Most menopausal hormone therapy usually starts at the beginning of menopause to treat menopausal disorders. Hormone therapy improves the quality of life, but there are some controversies that the treatment may have side effects such as raising the risk of breast cancer or cardiovascular diseases.

Notably, the U.S. Preventive Services Task Force announced in December 2017 that it does not recommend menopausal hormone therapy in preventing chronic diseases related to aging as there is no overall benefit when considering the risks.

However, the task force added that there was no definite conclusion for the therapy in treating women between the ages of 50 and 59 and stressed the need for further research.

The team, led by Professor Yoon Byung-gu of the department of obstetrics and gynecology at the hospital, analyzed the results of the overall mortality analysis for early postmenopausal women under 60. Professor Bae Jong-myun of the department of preventive medicine at Jeju National University School of Medicine also participated in the study.

The team investigated the effects of hormone therapy on early postmenopausal women regarding overall mortality rates based on four long-term clinical trials – two trials involving healthy people and two tests involving patients with chronic diseases such as coronary artery disease.

As a result, a healthy postmenopausal woman under 60 years of age had a significantly lower overall mortality rate of 13 percent when treated with menopausal hormone therapy. The patient group also showed a 16 percent decrease in their overall mortality rate.

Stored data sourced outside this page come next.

(** The length of the valid multi-byte encoding at the start of the string,
    or [None] when its first byte is not the start of one. *)
Definition utf8_multibyte (s : string) : option nat :=
  match s with
  | String a (String b r) =>
      let z := code a in
      if (194 <=? z) && (z <=? 223) then (if continuation b then Some 2%nat else None)
      else
        match r with
        | String c r' =>
            let second3 :=
              if z =? 224 then in_range 160 191 b
              else if z =? 237 then in_range 128 159 b
              else (225 <=? z) && (z <=? 239) && continuation b in
            if second3 then (if continuation c then Some 3%nat else None)
            else
              match r' with
              | String d _ =>
                  let second4 :=
                    if z =? 240 then in_range 144 191 b
                    else if z =? 244 then in_range 128 143 b
                    else (241 <=? z) && (z <=? 243) && continuation b in
                  if second4 && continuation c && continuation d then Some 4%nat else None
              | EmptyString => None
              end
        | EmptyString => None
        end
  | _ => None
  end.

(** [utf8.EncodeRune] *)
Definition encode_rune (z : Z) : string :=
  if z <? 128 then str_of_codes [z]
  else if z <? 2048 then str_of_codes [192 + z / 64; 128 + z mod 64]
  else if z <? 65536 then
    str_of_codes [224 + z / 4096; 128 + (z / 64) mod 64; 128 + z mod 64]
  else
    str_of_codes [240 + z / 262144; 128 + (z / 4096) mod 64; 128 + (z / 64) mod 64; 128 + z mod 64].

Definition replacement : string := encode_rune 65533.

(** ** Tokens *)

Definition json_space (c : ascii) : bool :=
  let z := code c in (z =? 32) || (z =? 9) || (z =? 10) || (z =? 13).

Fixpoint skip_space (s : string) : string :=
  match s with
  | EmptyString => s
  | String c s' => if json_space c then skip_space s' else s
  end.

Definition hex_value (c : ascii) : option Z :=
  let z := code c in
  if (48 <=? z) && (z <=? 57) then Some (z - 48)
  else if (97 <=? z) && (z <=? 102) then Some (z - 87)
  else if (65 <=? z) && (z <=? 70) then Some (z - 55)
  else None.

(** The value of four hexadecimal digits and the rest. *)
Definition hex4 (s : string) : option (Z * string) :=
  match s with
  | String a (String b (String c (String d r))) =>
      match hex_value a, hex_value b, hex_value c, hex_value d with
      | Some x, Some y, Some z, Some w => Some (((x * 16 + y) * 16 + z) * 16 + w, r)
      | _, _, _, _ => None
      end
  | _ => None
  end.

Definition is_surrogate (z : Z) : bool := (55296 <=? z) && (z <=? 57343).

(** The rune of a backslash-u escape whose first code unit is [z], with [r]
    the text after it; a valid low surrogate escape in [r] is consumed. *)
Definition unescape_unit (z : Z) (r : string) : string * string :=
  if negb (is_surrogate z) then (encode_rune z, r)
  else
    match r with
    | String a (String b r1) =>
        if (code a =? 92) && (code b =? 117) then
          match hex4 r1 with
          | Some (z2, r2) =>
              if (z <=? 56319) && (56320 <=? z2) && (z2 <=? 57343)
              then (encode_rune (65536 + (z - 55296) * 1024 + (z2 - 56320)), r2)
              else (replacement, r)
          | None => (replacement, r)
          end
        else (replacement, r)
    | _ => (replacement, r)
    end.

(** The one-byte escapes: quote, backslash, slash and b f n r t. *)
Definition simple_escape (c : ascii) : option Z :=
  let z := code c in
  if (z =? 34) || (z =? 92) || (z =? 47) then Some z
  else if z =? 98 then Some 8
  else if z =? 102 then Some 12
  else if z =? 110 then Some 10
  else if z =? 114 then Some 13
  else if z =? 116 then Some 9
  else None.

The combined analysis of the two groups resulted in a 13 percent reduction in overall mortality. Also, estrogen and progestogen combination therapy was more effective than estrogen monotherapy.

The team also discovered that menopausal hormone therapy further decreased mortality during treatment. The overall mortality rate for this period was 41 percent for both groups.

“The research showed that patients should not postpone treatment because of misunderstanding and worries about menopausal hormone therapy,” Professor Yoon said.